Lleva 13 años cremando cuerpos, pero dice que nunca había
recibido hasta 14 cadáveres diarios, como ocurre hoy. Edwin Padilla sabe que,
desde mediados de marzo, los fallecidos no han parado de llegar a Necrópoli, un
edificio de la funeraria Memorial, en Quito. Allí, la mayoría de cremaciones es
de víctimas del covid-19.
El horno funciona a toda su capacidad. Padilla es uno de los operarios que debe
procesar los restos lo más rápido posible, para que no se acumulen. “Antes de
la pandemia teníamos unos 70 procedimientos al mes, hoy son entre 220 y 240”.
Los cuerpos llegan de hogares de ancianos, casas, morgues y hospitales de la
capital. En toda la ciudad hay seis hornos crematorios; funcionan de 12 a 16
horas al día.
Todos pueden procesar hasta 60 cuerpos diarios. Este dato lo presenta Sebastián
Barona, presidente de la Federación de Exequiales del Ecuador.
Padilla tiene 34 años y cuenta que las jornadas son
extenuantes. En los últimos días ha llegado a casa a la medianoche y antes de
entrar se desinfecta por completo con gel antiséptico.
No quiere que sus hijos se contagien. Tiene tres. El primero
cumplió 13, el segundo 8 y el último 3. Sale de madrugada a trabajar y recuerda
que un día el más pequeño se levantó y le dijo que debe regresar bien a casa.
El miércoles 8 de julio de 2020 entregó las cenizas de un
hombre que perdió la vida por coronavirus. “Lo siento mucho”, dice a tres
mujeres que se protegen con mascarillas y trajes de bioseguridad. El trámite lo
conoce al detalle: firmar el acta, extender la tarjeta de condolencias y
entregar la urna a los deudos.
Con las manos aún temblorosas y dejando escapar un suave
lamento, una de las mujeres guarda el cofre en una bolsa. Las tres salen de
prisa del salón, un sitio adornado con flores, sillas blancas y un Jesús
crucificado. Se dirigen hacia sus autos, se separan y lloran.
“En estas condiciones nadie puede acompañar a los
fallecidos”, dice Amadeo Shiguango.Él trabaja hace seis años como operario.
“Ante esta enfermedad del virus, nosotros también estamos en primera línea”.
Dice que son días pesados y en momentos de tristeza llama a sus hijas. Es una
forma de disipar la mente. “No es fácil esto, nosotros también sentimos pena
por lo que sucede”.
Aunque no tengan relación con el covid-19, todos los
cadáveres que arriban a los crematorios deben pasar por filtros de
desinfección.
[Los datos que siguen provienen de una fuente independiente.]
(** ** Colour helpers (lines 391-439) *)

Definition rgb : Type := Q * Q * Q.

Section helpers.
(** [matplotlib.colors.to_rgb]: a colour name or hex code to its three
    channels in [0,1], or ValueError for an unknown colour. *)
Variable to_rgb : string → result rgb.

(** lines 391-409 *)
Definition get_color_gradient (start_color end_color : string)
    (num_colors : Z) : result (list string) :=
  start_rgb ← to_rgb start_color;
  end_rgb ← to_rgb end_color;
  ts ← mapM (λ i, py_truediv (inject_Z i) (inject_Z (num_colors - 1)))
            (py_range num_colors);
  let channel (s e t : Q) : Q := (s + (e - s) * t)%Q in
  let gradient :=
    (λ t, let '(sr, sg, sb) := start_rgb in
          let '(er, eg, eb) := end_rgb in
          (channel sr er t, channel sg eg t, channel sb eb t)) <$> ts in
  Return ((λ '(r, g, b),
             "#" +:+ format_02x (py_int (r * 255)%Q)
                 +:+ format_02x (py_int (g * 255)%Q)
                 +:+ format_02x (py_int (b * 255)%Q)) <$> gradient).
End helpers.

(** lines 412-424 *)
Definition get_section_bounds (x : Q) (y : Z) : result (list (Q * Q)) :=
  section_length ← py_truediv x (inject_Z y);
  Return ((λ i, (inject_Z i * section_length,
                 inject_Z (i + 1) * section_length)%Q) <$> py_range y).

(** lines 427-439 *)
Definition find_midpoints (x y : Z) : result (list Q) :=
  let indices := py_range2 1 (y + 1) in
  mapM (λ i, py_truediv (inject_Z ((2 * i - 1) * x)) (inject_Z (2 * y)))
       indices.

(** ** Lists, dicts and DataFrames *)

Global Instance Q_eq_dec : EqDecision Q.
Proof. solve_decision. Defined.
Global Instance pyval_eq_dec : EqDecision pyval.
Proof. solve_decision. Defined.
Global Instance pyerr_eq_dec : EqDecision pyerr.
Proof. solve_decision. Defined.

(** [l[i]] for an int [i]: a negative index counts from the end. *)
Definition py_getitem {A} (l : list A) (i : Z) : result A :=
  let j := if decide (i < 0) then i + len l else i in
  if decide (j < 0) then Raise IndexError
  else match l !! Z.to_nat j with
       | Some a => Return a
       | None => Raise IndexError
       end.

(** A dict in insertion order.  [d[k] = v] overwrites in place when the key
    is present and appends otherwise. *)
Abbreviation dict := (list (pyval * pyval)).

Fixpoint dict_set (d : dict) (k v : pyval) : dict :=
  match d with
  | [] => [(k, v)]
  | (k', v') :: d' =>
      if decide (k' = k) then (k', v) :: d' else (k', v') :: dict_set d' k v
  end.
(** * The data-store server: parser, table files and command handler

    A shallow embedding of the TCP record store (the file that defines
    [loadData], [saveData], [sqlParser] and the [net.createServer] data
    handler), and the properties of it that the specification states.

    Modelling conventions.
    - A JavaScript string is a sequence of UTF-16 code units; the model
      works with code units below 256, one [ascii] each, so a [string] of
      Rocq is a JavaScript string over that range.
    - A JavaScript number that holds a record id is an integer of [Z]; the
      server only ever computes [max + 1] on ids and [parseInt] on a run of
      digits, which are exact on integers up to [2^53].
    - [undefined] is [None]: a property that is absent and a property whose
      value is [undefined] read the same and print the same in
      [JSON.stringify].
    - A response is the JSON value handed to [socket.write], before it is
      printed and terminated by a newline. *)

From Stdlib Require Import ZArith Ascii String.
From Stdlib Require DecimalString DecimalZ DecimalPos DecimalFacts.
From stdpp Require Import base option list strings gmap.

Local Open Scope Z_scope.

(** ** JavaScript strings *)

Module Js.

(** The code units below 256 that [String.prototype.trim] strips: TAB, LF,
    VT, FF, CR, SPACE and NO-BREAK SPACE. *)
Definition is_white_space (c : ascii) : bool :=
  match c with
  | "009" | "010" | "011" | "012" | "013" | " " | "160" => true
  | _ => false
  end%char.

(** [\w] is [[A-Za-z0-9_]], also under the [i] flag of a pattern without
    the [u] flag. *)
Definition is_word (c : ascii) : bool :=
  let n := N_of_ascii c in
  ((48 <=? n) && (n <=? 57) || (65 <=? n) && (n <=? 90)
   || (97 <=? n) && (n <=? 122) || (n =? 95))%N.

(** [\d] is [[0-9]]. *)
Definition is_digit (c : ascii) : bool :=
  let n := N_of_ascii c in ((48 <=? n) && (n <=? 57))%N.

(** [[^)]] *)
Definition not_close_paren (c : ascii) : bool :=
  negb (N_of_ascii c =? 41)%N.

(** The canonical form of a code unit under the [i] flag: its upper case.
    A code unit of 128 and above never canonicalizes to an ASCII one, so
    against the ASCII literals of the three patterns only the letters
    [a-z] and [A-Z] are folded. *)
Definition canonicalize (c : ascii) : ascii :=
  let n := N_of_ascii c in
  if ((97 <=? n) && (n <=? 122))%N then ascii_of_N (n - 32) else c.
Lemma model_server_get st i q :
  ModelServer.store_lookup st i = Some q ->
  ModelServer.server st (mkRequest GET ("/query/" ++ z_to_str i) None)
  = (ModelServer.query_json i q, st).
Proof.
  intros Hq. unfold ModelServer.server; simpl.
  rewrite split_slash_free by apply slash_free_z_to_str.
  pose proof (int_of_z_to_str i) as Hi.
  destruct (NilEmpty.int_of_string (z_to_str i)) as [d|]; [|discriminate].
  inversion Hi as [Hd]; rewrite Hd, Hq.
  destruct (z_to_str i) eqn:E; [exfalso; exact (z_to_str_nonempty i E)|reflexivity].
Qed.

Lemma model_server_action st i q a f :
  ModelServer.store_lookup st i = Some q ->
  ModelServer.action_effect a = Some f ->
  ModelServer.server st (mkRequest POST ("/query/" ++ z_to_str i ++ "/" ++ a) None)
  = (JObj [("query_id", JNum i)], ModelServer.store_update st i f).
Proof.
  intros Hq Ha. unfold ModelServer.server; simpl.
  rewrite split_slash_app by apply slash_free_z_to_str.
  pose proof (int_of_z_to_str i) as Hi.
  destruct (NilEmpty.int_of_string (z_to_str i)) as [d|]; [|discriminate].
  inversion Hi as [Hd]; rewrite Hd, Hq, Ha.
  destruct (z_to_str i); reflexivity.
Qed.

Lemma param_from_dict_to_dict p : param_from_dict (to_dict p) = Ok p.
Proof. destruct p as [n [] v]; reflexivity. Qed.
Lemma readLine_nocr :
  forall sb l rest,
    forallb (fun c => negb (c =? 13)) l = true ->
    content sb = l ++ 13 :: 10 :: rest ->
    exists sb', readLine sb = (Ok (Some l), sb') /\ content sb' = rest.
Proof.
  intros [b s] l rest Hl Hc. unfold readLine; simpl.
  apply readLine_loop_line; [exact Hc | apply find_crlf_no_cr, Hl].
Qed.

(** [$-1] is the null bulk string: nothing more is read. *)
Lemma readBulkReplyBody_null :
  forall sb rest,
    content sb = ascii_bytes "$-1" ++ 13 :: 10 :: rest ->
    fst (readBulkReplyBody sb) = Ok None.
Proof.
  intros sb rest Hc.
  destruct (readLine_nocr sb (ascii_bytes "$-1") rest eq_refl Hc) as [sb1 [H1 _]].
  unfold readBulkReplyBody. rewrite (bind_ok _ _ _ _ _ H1). reflexivity.
Qed.

(** C5: for every way the stream splits the bytes into chunks,
    - [$-1] followed by CRLF decodes to the null bulk reply;
    - [$0] followed by CRLF CRLF decodes to the empty byte string, whose
      value (the empty string) is not [null];
    - a size of [N] decimal digits followed by CRLF reads exactly the next
      [N] bytes as the payload, and then decodes to them if CRLF follows and
      throws [InvalidStateError] otherwise (also when the stream ends). *)
Theorem bulk_frame_decoding :
  (forall chunks rest,
     concat chunks = ascii_bytes "$-1" ++ CRLF ++ rest ->
     fst (readReply chunks) = Ok (BulkReply None)) /\
  (forall chunks rest,
     concat chunks = ascii_bytes "$0" ++ CRLF ++ CRLF ++ rest ->
     fst (readReply chunks) = Ok (BulkReply (Some [])) /\
     reply_value (BulkReply (Some [])) <> reply_value (BulkReply None)) /\
  (forall chunks ds payload t,
     ds <> [] -> forallb is_digit ds = true ->
     decimal_value ds = Z.of_nat (length payload) ->
     concat chunks = 36 :: ds ++ CRLF ++ payload ++ t ->
     fst (readReply chunks) =
       if list_eq_dec Z.eq_dec (firstn 2 t) CRLF
       then Ok (BulkReply (Some payload)) else Err InvalidStateError).
Proof.
  assert (Hsized : forall chunks ds payload t,
     ds <> [] -> forallb is_digit ds = true ->
     decimal_value ds = Z.of_nat (length payload) ->
     concat chunks = 36 :: ds ++ CRLF ++ payload ++ t ->
     fst (readReply chunks) =
       if list_eq_dec Z.eq_dec (firstn 2 t) CRLF
       then Ok (BulkReply (Some payload)) else Err InvalidStateError).
  { intros chunks ds payload t Hne Hds Hn Hc. unfold CRLF in *.
    destruct (readReply_bulk chunks _ Hc) as [sb1 [Hc1 ->]].
    rewrite Hc in Hc1.
    rewrite (readBulkReplyBody_sized sb1 ds payload t Hne Hds Hn Hc1).
    destruct (list_eq_dec Z.eq_dec (firstn 2 t) [13; 10]); reflexivity. }
  split; [|split].
  - intros chunks rest Hc.
    destruct (readReply_bulk chunks _ Hc) as [sb1 [Hc1 ->]].
    rewrite Hc in Hc1.
    rewrite (readBulkReplyBody_null sb1 rest Hc1). reflexivity.
  - intros chunks rest Hc. split.
    + rewrite (Hsized chunks [48] [] (CRLF ++ rest)); try reflexivity.
      * discriminate.
      * exact Hc.
    + discriminate.
  - exact Hsized.
Qed.

Lemma bulk_frame_decoding_witness :
  let chunks := [ascii_bytes "$5" ++ CRLF ++ ascii_bytes "hel"; ascii_bytes "lo" ++ CRLF] in
  concat chunks = 36 :: ascii_bytes "5" ++ CRLF ++ ascii_bytes "hello" ++ CRLF /\
  fst (readReply chunks) = Ok (BulkReply (Some (ascii_bytes "hello"))) /\
  fst (readReply [ascii_bytes "$-1" ++ CRLF]) = Ok (BulkReply None) /\
  fst (readReply [ascii_bytes "$0" ++ CRLF ++ CRLF]) = Ok (BulkReply (Some [])).
Proof.
  intro chunks.
  destruct bulk_frame_decoding as [Hnull [Hempty Hsized]].
  split; [reflexivity|]. split; [|split].
  - exact (Hsized chunks (ascii_bytes "5") (ascii_bytes "hello") CRLF
             ltac:(discriminate) eq_refl eq_refl eq_refl).
  - exact (Hnull [ascii_bytes "$-1" ++ CRLF] [] eq_refl).
  - exact (proj1 (Hempty [ascii_bytes "$0" ++ CRLF ++ CRLF] [] eq_refl)).
Defined.

(** ** Decimal numerals written by [String(n)] *)

Lemma uint_digits_digits : forall u, forallb is_digit (uint_digits u) = true.
Proof. induction u; simpl; try rewrite IHu; reflexivity. Qed.

Lemma of_uint_acc_value :
  forall u acc,
    Zpos (Pos.of_uint_acc u acc) =
    fold_left (fun a d => a * 10 + d) (map (fun c => c - 48) (uint_digits u)) (Zpos acc).
Proof.
  induction u; intros acc; cbn [Pos.of_uint_acc uint_digits map fold_left];
    try reflexivity;
    rewrite IHu; f_equal; rewrite ?Pos2Z.inj_add, Pos2Z.inj_mul; lia.
Qed.

Lemma of_uint_value :
  forall u, Z.of_N (Pos.of_uint u) = decimal_value (uint_digits u).
Proof.
  unfold decimal_value, digits_to_Z.
  induction u; simpl; try (rewrite <- of_uint_acc_value; reflexivity).
  - reflexivity.
  - exact IHu.
Qed.

Lemma show_N_nonempty : forall n, uint_digits (N.to_uint n) <> [].
Proof.
  intros [|p]; [discriminate|].
  simpl. pose proof (DecimalPos.Unsigned.to_uint_nonnil p) as H.
  destruct (Pos.to_uint p); simpl; try discriminate. contradiction.
Qed.

Lemma show_Z_nonneg :
  forall n, 0 <= n -> show_Z n = uint_digits (N.to_uint (Z.to_N n)).
Proof. intros [|p|p] H; try reflexivity. lia. Qed.

Lemma decimal_value_show :
  forall n, 0 <= n -> decimal_value (show_Z n) = n.
Proof.
  intros n Hn. rewrite show_Z_nonneg by exact Hn.
  rewrite <- of_uint_value.
  change (Pos.of_uint (N.to_uint (Z.to_N n))) with (N.of_uint (N.to_uint (Z.to_N n))).
  rewrite DecimalN.Unsigned.of_to. lia.
Qed.

Lemma encode_digits : forall ds, forallb is_digit ds = true -> encode ds = ds.
Proof.
  induction ds as [|d ds IH]; intros H; [reflexivity|].
  simpl in H. apply andb_prop in H as [Hd Hds].
  unfold encode in *. simpl. rewrite (IH Hds).
  unfold utf8_encode_cp. unfold is_digit, in_range in Hd.
  apply andb_prop in Hd as [_ Hd]. apply Z.leb_le in Hd.
  replace (d <? 128) with true by (symmetry; apply Z.ltb_lt; lia). reflexivity.
Qed.

(** What [encoder.encode(String(n))] writes for a size or count [n]: a
    non-empty run of decimal digits whose value is [n]. *)
Lemma encode_show_size :
  forall n, 0 <= n ->
    encode (show_Z n) = show_Z n /\ show_Z n <> [] /\
    forallb is_digit (show_Z n) = true /\ decimal_value (show_Z n) = n.
Proof.
  intros n Hn.
  assert (E : show_Z n = uint_digits (N.to_uint (Z.to_N n))) by (apply show_Z_nonneg, Hn).
  split; [apply encode_digits; rewrite E; apply uint_digits_digits|].
  split; [rewrite E; apply show_N_nonempty|].
  split; [rewrite E; apply uint_digits_digits|].
  apply decimal_value_show, Hn.
Qed.

(** ** Request frames read back *)

Lemma ref_line_digit :
  forall c x, is_digit c = true ->
    ref_line (c :: x) = option_map (fun '(a, b) => (c :: a, b)) (ref_line x).
Proof. intros c x H. digit_cases c H; reflexivity. Qed.

Lemma ref_line_digits :
  forall ds r, forallb is_digit ds = true -> ref_line (ds ++ 13 :: 10 :: r) = Some (ds, r).
Proof.
  induction ds as [|d ds IH]; intros r H; [reflexivity|].
  simpl in H. apply andb_prop in H as [Hd Hds].
  rewrite <- app_comm_cons, (ref_line_digit d _ Hd), (IH r Hds). reflexivity.
Qed.

Lemma digits_uint_of : forall u, digits_uint (uint_digits u) = Some u.
Proof. induction u; simpl; try rewrite IHu; reflexivity. Qed.

Lemma ref_count_show :
  forall n, 0 <= n -> ref_count (show_Z n) = Some (Z.to_nat n).
Proof.
  intros n Hn. rewrite (show_Z_nonneg n Hn).
  pose proof (show_N_nonempty (Z.to_N n)) as Hne.
  unfold ref_count. destruct (uint_digits (N.to_uint (Z.to_N n))) eqn:E;
    [contradiction|].
  rewrite <- E, digits_uint_of. simpl.
  rewrite DecimalN.Unsigned.of_to, Z_N_nat. reflexivity.
Qed.

Lemma ref_bulk_frame :
  forall b r, ref_bulk (bulk_frame b ++ r) = Some (b, r).
Proof.
  intros b r. unfold bulk_frame.
  destruct (encode_show_size (Z.of_nat (length b)) ltac:(lia)) as [He [_ [Hd _]]].
  rewrite He. unfold CRLF.
  change (ascii_bytes "$") with [36].
  rewrite <- !app_assoc. cbn [List.app]. unfold ref_bulk.
  rewrite (ref_line_digits _ _ Hd). rewrite ref_count_show by lia. rewrite Nat2Z.id.
  rewrite skipn_app, skipn_all, Nat.sub_diag. simpl.
  rewrite length_app, (proj2 (Nat.leb_le _ _)) by lia.
  rewrite firstn_app, firstn_all, Nat.sub_diag, app_nil_r. reflexivity.
Qed.

Lemma ref_bulks_frames :
  forall bs r, ref_bulks (length bs) (flat_map bulk_frame bs ++ r) = Some (bs, r).
Proof.
  induction bs as [|b bs IH]; intros r; [reflexivity|].
  cbn [length flat_map ref_bulks]. rewrite <- app_assoc, ref_bulk_frame, IH.
  reflexivity.
Qed.

Lemma flat_map_map_comp :
  forall (A B C : Type) (f : B -> list C) (g : A -> B) (l : list A),
    flat_map (fun x => f (g x)) l = flat_map f (map g l).
Proof. induction l as [|x l IH]; simpl; [reflexivity | rewrite IH; reflexivity]. Qed.

Lemma encode_ascii :
  forall s, forallb (in_range 0 127) s = true ->
    encode s = s /\ js_length s = Z.of_nat (length s).
Proof.
  induction s as [|c s IH]; intros H; [split; reflexivity|].
  simpl in H. apply andb_prop in H as [Hc Hs].
  destruct (IH Hs) as [H1 H2].
  unfold in_range in Hc. apply andb_prop in Hc as [_ Hc]. apply Z.leb_le in Hc.
  unfold encode, js_length in *. simpl. split.
  - rewrite H1. unfold utf8_encode_cp.
    replace (c <? 128) with true by (symmetry; apply Z.ltb_lt; lia). reflexivity.
  - rewrite H2. replace (65536 <=? c) with false by (symmetry; apply Z.leb_gt; lia). lia.
Qed.

(** For a command name of ASCII characters (every Redis command), the
    request [_writeCommand] writes is one RESP2 array of bulk strings, read
    back exactly as the command's bytes followed by the bytes of each
    argument that is not [null] or [undefined], in order, with nothing
    left over.  A [Uint8Array] argument is sent as is, even when it holds
    CR or LF bytes. *)
Theorem writeRequest_round_trip :
  forall command args,
    forallb (in_range 0 127) command = true ->
    ref_parse_array (writeRequest command args) =
      Some (command :: map arg_bytes (filter is_present args), []).
Proof.
  intros command args Hc.
  destruct (encode_ascii command Hc) as [Ee Ej].
  set (l := filter is_present args).
  assert (Hn : 1 + Z.of_nat (length l) = Z.of_nat (length (command :: map arg_bytes l)))
    by (cbn [length]; rewrite length_map; lia).
  destruct (encode_show_size (1 + Z.of_nat (length l)) ltac:(lia)) as [He [_ [Hd _]]].
  unfold writeRequest. fold l. rewrite He, Ej.
  assert (Hbody :
    ascii_bytes "$" ++ encode (show_Z (Z.of_nat (length command))) ++ CRLF ++
      encode command ++ CRLF ++ flat_map (fun arg => bulk_frame (arg_bytes arg)) l =
    flat_map bulk_frame (command :: map arg_bytes l) ++ []).
  { rewrite app_nil_r. cbn [flat_map]. rewrite <- flat_map_map_comp, Ee.
    change (bulk_frame command) with
      (ascii_bytes "$" ++ encode (show_Z (Z.of_nat (length command))) ++ CRLF ++
       command ++ CRLF).
    rewrite <- !app_assoc. reflexivity. }
  rewrite Hbody. unfold CRLF. change (ascii_bytes "*") with [42].
  rewrite <- ?app_assoc. cbn [List.app]. unfold ref_parse_array.
  rewrite (ref_line_digits _ _ Hd). rewrite ref_count_show by lia.
  rewrite Hn, Nat2Z.id.
  apply ref_bulks_frames.
Qed.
Antes de iniciar el proceso, los restos pueden permanecer de dos
a 10 horas hasta completar el papeleo.
El protocolo para el manejo de personas fallecidas con el
virus, que fue emitido por el Comité de Operaciones de Emergencia (COE), obliga
a las funerarias a cumplir ciertas normas legales y de asepsia.
Para la cremación se necesita el certificado de defunción,
que emite el Registro Civil, un informe médico, el permiso sanitario que dan
los hospitales del Ministerio de Salud y una carta de autorización firmada por
tres familiares directos.
Entre las normas sanitarias, el COE ordena que la
manipulación de los cuerpos se realice con las debidas protecciones.
En cada procedimiento, Padilla y Shiguango usan trajes de
protección, una cubierta para la cabeza, guantes, gafas, protectores para
zapatos, bata y mascarilla N-100. Usan alcohol, cloro, sablón, amonio
cuaternario y Virkon, un desinfectante que elimina patógenos.
Édgar Bermeo también utiliza ese blindaje. Tiene 44 años y trabaja 16 años en
la funeraria.
Shiguango aún recuerda la primera vez que tuvo que cremar a un fallecido por
covid-19. Fue a mediados de marzo y antes de encender los equipos, que arden a
temperaturas de 250 a 900°C, se puso de rodillas y rezó una plegaria. “Señor,
dame toda la fuerza para seguir”.
Cuenta que se sentía devastado. “Me repetía: voy a quemar a
quienes murieron con covid-19”. Hoy su mayor temor es contagiarse o que sus
hijas de 15 o 13 años enfermen.
En medio de todo el ajetreo, a Padilla le
impactó un caso. En abril entregó a una pareja de extranjeros las cenizas de su
bebé que había muerto por el virus. Estaban completamente solos y les ofreció
la capilla para que pudieran llorar en paz.